Following the US president’s resuscitation of his threat last month to unilaterally impose country-specific tariff rates within the next two weeks, the decline occurred. Trump stated at a Washington event on Wednesday that “we’re going to be sending letters out in about a week and a half, two weeks, to countries, telling them what the deal is.”.

Growing rumors that the Fed would start lowering borrowing costs sooner than anticipated after consumer and producer inflation reports were less than anticipated also unsettled markets.

The four-week average number of initial applications for unemployment benefits increased by 5,000 to 240,250 in May, the highest since August 2023, which was followed by weaker job hiring.

Société Générale’s chief foreign exchange strategist, Kit Juckes, stated that “there is obviously solid dollar selling.”.

“I believe we have clearly seen a rotation in global equity markets as investors have for the first time in years questioned the TINATA – there is no alternative to America,” stated Neil Wilson, UK investor strategist at Saxo Markets, in response to the FTSE rally.

“Investors are turning their attention elsewhere, and discussions with clients frequently center on geographic diversification and lowering exposure to the US. “.”.

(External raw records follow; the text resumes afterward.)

(** C3, as stated, fails: a declared line height of zero is not used.
    The two lines of ["a b"] in a bottom-anchored block anchored at
    [ay = 100] start at [88], one default line height above the anchor,
    not at [ay - 2 * 0 + 0]. *)
Lemma zero_lineHeight_not_used :
  let L := declaredLineHeight zeroLineHeightBlock in
  let ay := Point.y (getTextPosition (paddedLayout zeroLineHeightBlock)) in
  exists firstY rest,
    drawn (drawText (Exn := unit) charWidth defaultGenerator "a b"
             zeroLineHeightBlock false None None) blankContext
    = FillText "a" (0 + 2 / 2) firstY (mkFont 10 "Arial") "#000" "center"
        "bottom" FilterNone :: rest
    /\ length rest = 1%nat
    /\ firstY == 88
    /\ ~ firstY == ay - Js.of_nat 2 * L + L.
Proof.
  eexists. eexists. split; [reflexivity|].
  split; [reflexivity|].
  split; [reflexivity|].
  intro H. vm_compute in H. discriminate H.
Qed.

(** C3, amended.  A wrapped block of [n] lines is drawn line by line
    at the anchor X, line [i] at [firstLineY + i * L], where [L] is the
    declared line height when it is declared and not zero and 1.2 times
    the font size otherwise, and where [firstLineY] is [ay - n*L + L]
    for the bottom keywords, [ay] for the top keywords and
    [ay - n*L/2 + L/2] for [left], [center] and [right]; a three-line
    [bottom-center] block starts at [ay - 2*L]. *)
Theorem wrapped_block_placement :
  forall (Image Exn : Type) (measure : Font -> string -> Q)
         (this : CardGenerator) (text : string) (layout : TextLayout.t)
         (debugMode : bool) (debugColor debugLabel : option string)
         (ctx cF : Context2D Image),
    usesWrapper layout text = true ->
    font (state cF) = resolvedFont this layout ->
    let lines := wrapText measure cF text (blockMaxWidth layout) in
    let n := length lines in
    let L :=
      Js.or_num (TextLayout.lineHeight layout)
        (TextLayout.fontSize layout * 1.2) in
    let anchor := getTextPosition (paddedLayout layout) in
    let ax := Point.x anchor in
    let ay := Point.y anchor in
    let align := TextLayout.align layout in
    let f0 := filter (state ctx) in
    (forall l, TextLayout.lineHeight layout = Some l -> ~ l == 0 -> L = l)
    /\ (TextLayout.lineHeight layout = None ->
        L = TextLayout.fontSize layout * 1.2)
    /\ exists (firstLineY : Q) (textpart : list (DrawOp Image)),
         drawn (drawText (Exn := Exn) measure this text layout debugMode
                  debugColor debugLabel) ctx
         = background_calls layout f0
           ++ debug_calls this layout debugMode debugColor debugLabel f0
           ++ textpart
         /\ length textpart = n
         /\ (forall i line,
               nth_error lines i = Some line ->
               nth_error textpart i
               = Some (FillText line ax (firstLineY + Js.of_nat i * L)
                         (resolvedFont this layout) (TextLayout.color layout)
                         (getCanvasTextAlign align)
                         (getCanvasTextBaseline align) f0))
         /\ (In align ["bottom-left"; "bottom-center"; "bottom-right"] ->
             firstLineY = ay - Js.of_nat n * L + L)
         /\ (In align ["top-left"; "top-center"; "top-right"] ->
             firstLineY = ay)
         /\ (In align ["left"; "center"; "right"] ->
             firstLineY = ay - Js.of_nat n * L / 2 + L / 2)
         /\ (align = "bottom-center" -> n = 3%nat ->
             firstLineY == ay - 2 * L).
Proof.
  intros Image Exn measure this text layout dm dc dl ctx cF Hw HF
         lines n L anchor ax ay align f0.
  split; [intros l Hl Hnz; unfold L; rewrite Hl; now apply or_num_nonzero|].
  split; [intro Hl; unfold L; now rewrite Hl|].
  exists (firstLineY layout n), (text_calls measure this layout text f0).
  split; [apply drawText_drawn|].
  rewrite (text_calls_wrapped _ _ _ _ _ _ cF Hw HF). fold lines. fold n.
  split; [apply placed_lines_length|].
  split.
  { intros i line Hi. rewrite placed_lines_nth, Hi. reflexivity. }
  unfold firstLineY. fold anchor. fold ay. fold align.
  change (blockLineHeight layout) with L.
  split; [|split; [|split]].
  - intros [H|[H|[H|[]]]]; rewrite <- H; reflexivity.
  - intros [H|[H|[H|[]]]]; rewrite <- H; reflexivity.
  - intros [H|[H|[H|[]]]]; rewrite <- H; reflexivity.
  - intros H Hn. rewrite H, Hn. cbn [Js.includes Js.startsWith].
    cbn. unfold Js.of_nat. cbn [Z.of_nat Pos.of_succ_nat Pos.succ].
    change (inject_Z 3) with 3. ring.
Qed.

Lemma wrapped_block_placement_witness :
  exists textpart,
    drawn (drawText (Exn := unit) charWidth defaultGenerator "a b"
             zeroLineHeightBlock false None None) blankContext
    = textpart
    /\ length textpart = 2%nat
    /\ nth_error textpart 1
       = Some (FillText "b" (0 + 2 / 2)
                 (0 + 100 - Js.of_nat 2 * (10 * 1.2) + 10 * 1.2
                  + Js.of_nat 1 * (10 * 1.2))
                 (mkFont 10 "Arial") "#000" "center" "bottom" FilterNone).
Proof.
  destruct (wrapped_block_placement unit unit charWidth defaultGenerator "a b"
              zeroLineHeightBlock false None None blankContext
              (mkContext
                 (mkDrawState "" "" 0 (mkFont 10 "Arial") "" "" FilterNone)
                 [] [])
              eq_refl eq_refl)
    as (_ & _ & firstY & textpart & Hdrawn & Hlen & Hnth & Hbottom & _).
  exists textpart. split; [exact Hdrawn|]. split; [exact Hlen|].
  rewrite (Hnth 1%nat "b" eq_refl).
  rewrite (Hbottom (or_intror (or_introl eq_refl))).
  reflexivity.
Defined.

(** C6, as stated, fails: a block that declares the maximum width
    zero does not send a text without spaces through the wrapper. *)
Lemma zero_maxWidth_not_wrapped :
  ~ (usesWrapper zeroMaxWidthBlock "Hercules" = true
     <-> TextLayout.maxWidth zeroMaxWidthBlock <> None
         \/ Js.includes " " "Hercules" = true).
Proof.
  intros [_ H].
  assert (E : usesWrapper zeroMaxWidthBlock "Hercules" = true)
    by (apply H; left; discriminate).
  vm_compute in E. discriminate E.
Qed.

(** C6, amended.  [drawText] takes the wrapping branch if and only if
    the block declares a maximum width other than zero or the text
    contains a space.  In that branch the lines of [wrapText] are drawn;
    otherwise the text is drawn by exactly one [fillText] of the whole
    text at the resolved anchor, whatever its width. *)
Theorem wrapper_runs_iff :
  forall (Image Exn : Type) (measure : Font -> string -> Q)
         (this : CardGenerator) (text : string) (layout : TextLayout.t)
         (debugMode : bool) (debugColor debugLabel : option string)
         (ctx : Context2D Image),
    let anchor := getTextPosition (paddedLayout layout) in
    let f0 := filter (state ctx) in
    let call line lineY :=
      FillText line (Point.x anchor) lineY (resolvedFont this layout)
        (TextLayout.color layout)
        (getCanvasTextAlign (TextLayout.align layout))
        (getCanvasTextBaseline (TextLayout.align layout)) f0 in
    let issued :=
      drawn (drawText (Exn := Exn) measure this text layout debugMode
               debugColor debugLabel) ctx in
    let before :=
      background_calls layout f0
      ++ debug_calls this layout debugMode debugColor debugLabel f0 in
    (usesWrapper layout text = true
     <-> (exists m, TextLayout.maxWidth layout = Some m /\ ~ m == 0)
         \/ Js.includes " " text = true)
    /\ (usesWrapper layout text = true ->
        forall cF : Context2D Image,
          font (state cF) = resolvedFont this layout ->
          exists startY,
            issued
            = before
              ++ placed_lines call startY (blockLineHeight layout)
                   (wrapText measure cF text (blockMaxWidth layout)) 0)
    /\ (usesWrapper layout text = false ->
        issued = before ++ [call text (Point.y anchor)]).
Proof.
  intros Image Exn measure this text layout dm dc dl ctx anchor f0 call
         issued before.
  split; [|split].
  - unfold usesWrapper. rewrite orb_true_iff, truthy_num_iff. reflexivity.
  - intros Hw cF HF.
    exists (firstLineY layout
              (length (wrapText measure cF text (blockMaxWidth layout)))).
    unfold issued, before. rewrite drawText_drawn, <- app_assoc.
    now rewrite (text_calls_wrapped _ _ _ _ _ _ cF Hw HF).
  - intro Hw. unfold issued, before.
    rewrite drawText_drawn, <- app_assoc.
    now rewrite (text_calls_single _ _ _ _ _ _ Hw).
Qed.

It was also reported that Washington and India were at odds over talks on steel and aluminum imports, as well as the possibility of imposing import taxes on Indian pharmaceuticals. If the talks failed, there were rumors that Delhi might respond by imposing tariffs on US imports.

India’s negotiators had reportedly objected to a long list of US demands, including lifting price controls on medical devices and permitting the importation of genetically modified crops, according to Bloomberg.

Following Trump’s announcement that he would implement the bilateral trade agreement he signed with Keir Starmer last month, which would allow the UK to avoid additional car import taxes in exchange for loosened quotas on US beef and ethanol exports to the UK, the UK is anticipated to benefit from increased trade.

The US is anticipated to lower its tariffs on British automobiles “very soon” following “a very significant week” of negotiations, according to UK Trade Secretary Jonathan Reynolds.

But worries that the UK economy was also suffering more than anticipated and that the demand for sterling would decline as a result of the Bank of England’s earlier interest rate cut prevented the pound from rising to nearly $1.03 against the dollar.

Since the UK economy shrank by 0.3 percent in April, the Bank of England may lower interest rates sooner rather than later. Although policymakers are scheduled to meet next week, it is not anticipated that they will lower the borrowing cost from its current level of 4 percent until at least August.

Senior economist Vasileios Gkionakis of Aviva Investors stated that the dollar’s persistent decline since Trump’s inauguration is likely due to a lack of confidence in the US economy’s ability to expand at the remarkable rate it has in recent years.

He said another reason not to buy dollars was the growing US government debt, which Trump has said will increase after his tax bill is approved by both chambers of Congress.

“All of this is upsetting markets, who would need a combination of higher [interest rates] and a weaker exchange rate in order to lend to the US,” he stated.